When they came on their first interview, they were mostly enthralled with the place’s beauty. “Will I get to ride the horses?” many of them asked. Some got excited about the chickens or the new spring lambs, while others were more interested in the basketball courts and the climbing wall. The girls were usually too excited about the idyllic surroundings to be homesick at first. Their guardians or social workers would leave and we would busy ourselves unpacking the pink suitcases, hanging the Hello Kitty posters on the wall.
Two, or six, or 10 months later, we’d be folding crinkled dresses back into the suitcases and pulling posters off the wall. Sometimes the goodbyes were easy. When Sophie left, all the staff breathed a bit easier. With her, every request was a fight. We were weary of slammed doors and stomping when we asked her to take a shower or help clean up from dinner. When Kaitlyn left, I didn’t miss her scowl or the way “yes ma’am” came out of her lips like a curse.
Even the girls who were hard to love left a hole, though. When you’ve combed a girl’s snarly hair after her shower and held her crumpled body after a hard phone call with her mom, you can’t say goodbye without pain.
Their leaving was often sudden. Sometimes the girls left for joyful reasons—a lovely family was adopting them, or their family was healed and ready to welcome them back. More often than not, though, girls left because of cumulative homesickness or a series of increasingly severe infractions.
The unexpected leavings left jagged edges. Kaitlyn was gone, but her school shelf was stacked with half-finished math and spelling workbooks. She’d been in the middle of making a volcano for science and the papier-mâché cone drooped on the picnic table for weeks after she left. Her socks kept turning up around the house, under couch cushions, or in the box of UNO cards. There was no clean break.
While Kaitlyn’s socks were still turning up, a new girl moved in. We barely had time to wash and dry the sheets on the bed and clean the toothpaste stains off the mirror. I don’t remember the niceties of her move-in conversation, but I do remember resenting her taking Kaitlyn’s spot. I resented the work that her presence demanded. I would have to start fresh, asking questions and learning her tastes with the awkward love of a new adopted parent.

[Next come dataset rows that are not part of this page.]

(** The update of a contact whose body A is not null. *)
Lemma Update_of_ordered (s : Bodies) (h : R) (c : Collision.t) (a : nat)
    (bA : RigidBody.t) :
  let N := Collision.Normal c in
  Quaternion.x N <> 0 \/ Quaternion.y N <> 0 \/ Quaternion.z N <> 0 ->
  Collision.Body_A c = Some a -> s !! a = Some bA ->
  (forall b, Collision.Body_B c = Some b -> is_Some (s !! b)) ->
  exists c' tY tZ,
    Collision.UpdateDerivedQuantities s h c = Ok c' /\
    Collision.Body_A c' = Some a /\
    Collision.Body_B c' = Collision.Body_B c /\
    Collision.Normal c' = N /\
    Collision.Position c' = Collision.Position c /\
    Collision.Penetration c' = Collision.Penetration c /\
    Collision.ToWorld c' = QTensor.SetColumnVectors N tY tZ /\
    Collision.RelativePosition c' 0
    = Quaternion.sub (Collision.Position c) (RigidBody.Position bA) /\
    (forall b bB, Collision.Body_B c = Some b -> s !! b = Some bB ->
       Collision.RelativePosition c' 1
       = Quaternion.sub (Collision.Position c) (RigidBody.Position bB)).
Proof.
  intros N HN HA Ha HB. unfold Collision.UpdateDerivedQuantities.
  rewrite HA. cbv zeta.
  destruct (Basis_of_normal c HN) as (tY & tZ & -> & _).
  rewrite bind_of_Ok. fold N. members.
  rewrite HA, (load_Some _ _ _ Ha), bind_of_Ok. members.
  destruct (Collision.Body_B c) as [b |] eqn:E.
  - destruct (HB b eq_refl) as [bB Hb].
    rewrite (load_Some _ _ _ Hb), !bind_of_Ok. members.
    match goal with
    | |- context [Collision.GetBouncingVelocity s ?c1 h] =>
        destruct (GetBouncingVelocity_total s c1 h a bA) as (v & ->);
          [exact HA | exact Ha | |]
    end.
    + members. intros b0 Hb0. rewrite E in Hb0. injection Hb0 as <-. eauto.
    + rewrite bind_of_Ok. eexists. exists tY, tZ.
      split; [reflexivity |]. members.
      repeat split; try assumption; try reflexivity.
      intros b0 bB0 [= <-] Hb0. rewrite Hb in Hb0. now injection Hb0 as <-.
  - rewrite !bind_of_Ok.
    match goal with
    | |- context [Collision.GetBouncingVelocity s ?c1 h] =>
        destruct (GetBouncingVelocity_total s c1 h a bA) as (v & ->);
          [exact HA | exact Ha | |]
    end.
    + members. intros b0 Hb0. rewrite E in Hb0. discriminate.
    + rewrite bind_of_Ok. eexists. exists tY, tZ.
      split; [reflexivity |]. members.
      repeat split; try assumption; try reflexivity.
      intros b0 bB0 Hb0. discriminate.
Qed.

(** X23: [UpdateDerivedQuantities] of a contact returns when the normal has a
    spatial part and the bodies of the contact exist.  A contact whose body A
    is null is reversed first: its body B becomes the body A, the other side
    becomes the scenery, and the normal is negated.  The position and the
    penetration are kept, the first column of [ToWorld] is the normal, and the
    relative positions are those of the contact point from the positions of
    the bodies. *)
Theorem UpdateDerivedQuantities_contact (s : Bodies) (h : R)
    (c : Collision.t) (a : nat) (bA : RigidBody.t) :
  let N := Collision.Normal c in
  Quaternion.x N <> 0 \/ Quaternion.y N <> 0 \/ Quaternion.z N <> 0 ->
  s !! a = Some bA ->
  (Collision.Body_A c = Some a ->
   (forall b, Collision.Body_B c = Some b -> is_Some (s !! b)) ->
   exists c' tY tZ,
     Collision.UpdateDerivedQuantities s h c = Ok c' /\
     Collision.Body_A c' = Some a /\
     Collision.Body_B c' = Collision.Body_B c /\
     Collision.Normal c' = N /\
     Collision.Position c' = Collision.Position c /\
     Collision.Penetration c' = Collision.Penetration c /\
     Collision.ToWorld c' = QTensor.SetColumnVectors N tY tZ /\
     Collision.RelativePosition c' 0
     = Quaternion.sub (Collision.Position c) (RigidBody.Position bA) /\
     (forall b bB, Collision.Body_B c = Some b -> s !! b = Some bB ->
        Collision.RelativePosition c' 1
        = Quaternion.sub (Collision.Position c) (RigidBody.Position bB))) /\
  (Collision.Body_A c = None -> Collision.Body_B c = Some a ->
   exists c' tY tZ,
     Collision.UpdateDerivedQuantities s h c = Ok c' /\
     Collision.Body_A c' = Some a /\
     Collision.Body_B c' = None /\
     Collision.Normal c' = Quaternion.neg N /\
     Collision.Position c' = Collision.Position c /\
     Collision.Penetration c' = Collision.Penetration c /\
     Collision.ToWorld c'
     = QTensor.SetColumnVectors (Quaternion.neg N) tY tZ /\
     Collision.RelativePosition c' 0
     = Quaternion.sub (Collision.Position c) (RigidBody.Position bA)).
Proof.
  intros N HN Ha. split.
  - intros HA HB. exact (Update_of_ordered s h c a bA HN HA Ha HB).
  - intros HA HB.
    set (c1 := Collision.set_Body_B None
                 (Collision.set_Body_A (Some a)
                    (Collision.set_Normal (Quaternion.neg N) c))).
    assert (Collision.UpdateDerivedQuantities s h c
            = Collision.UpdateDerivedQuantities s h c1) as ->.
    { unfold Collision.UpdateDerivedQuantities. rewrite HA. cbv zeta.
      subst c1. members. rewrite HA, HB. reflexivity. }
    destruct (Update_of_ordered s h c1 a bA)
      as (c' & tY & tZ & Hrun & HA' & HB' & HN' & HX & HP & HT & HR & _).
    + subst c1 N. destruct (Collision.Normal c) as [Nw Nx Ny Nz].
      members. unfold Quaternion.neg. members.
      cbn [Quaternion.w Quaternion.x Quaternion.y Quaternion.z] in HN.
      destruct HN as [H | [H | H]]; [left | right; left | right; right]; lra.
    + reflexivity.
    + exact Ha.
    + intros b Hb. discriminate.
    + exists c', tY, tZ. split; [exact Hrun |].
      repeat split; assumption.
Qed.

It’s hard to be the one who stays. The coming and going felt like a workout. At first my heart, like any other muscle, ripped and grew, ripped and grew. But over time, it stopped growing and grew defiant. With the defiance came a numbness. I didn’t cry when Jordan left. I methodically sorted papers and clothes as tears streamed down her face. I didn’t cry when I heard Megan wasn’t coming back from break, and we taped up her boxes and drove them down to the post office.
In those last months, tears only came late at night. When the girls were all in bed, I stood in the hallway downstairs where we hung pictures of whoever was currently living in the house. I would force myself to remember the faces that used to hang there. I would mentally walk through the rooms upstairs, naming the girls who had slept in each bed. The tears at night assured me that my heart was not completely numb.
Then one day, it was my turn to leave. My uncle had sent me a box of gladiolus bulbs and the girls helped me plant them the day before I left. I handed off my girls to a new mentor and stepped out of the revolving door. I’d stacked my linens in the closet for her, and posted a sign on the door welcoming her to Laurel Ridge. I said my goodbyes and made it over the mountains before I remembered a jagged edge I had left. My picture was still hanging in its frame in the downstairs hallway.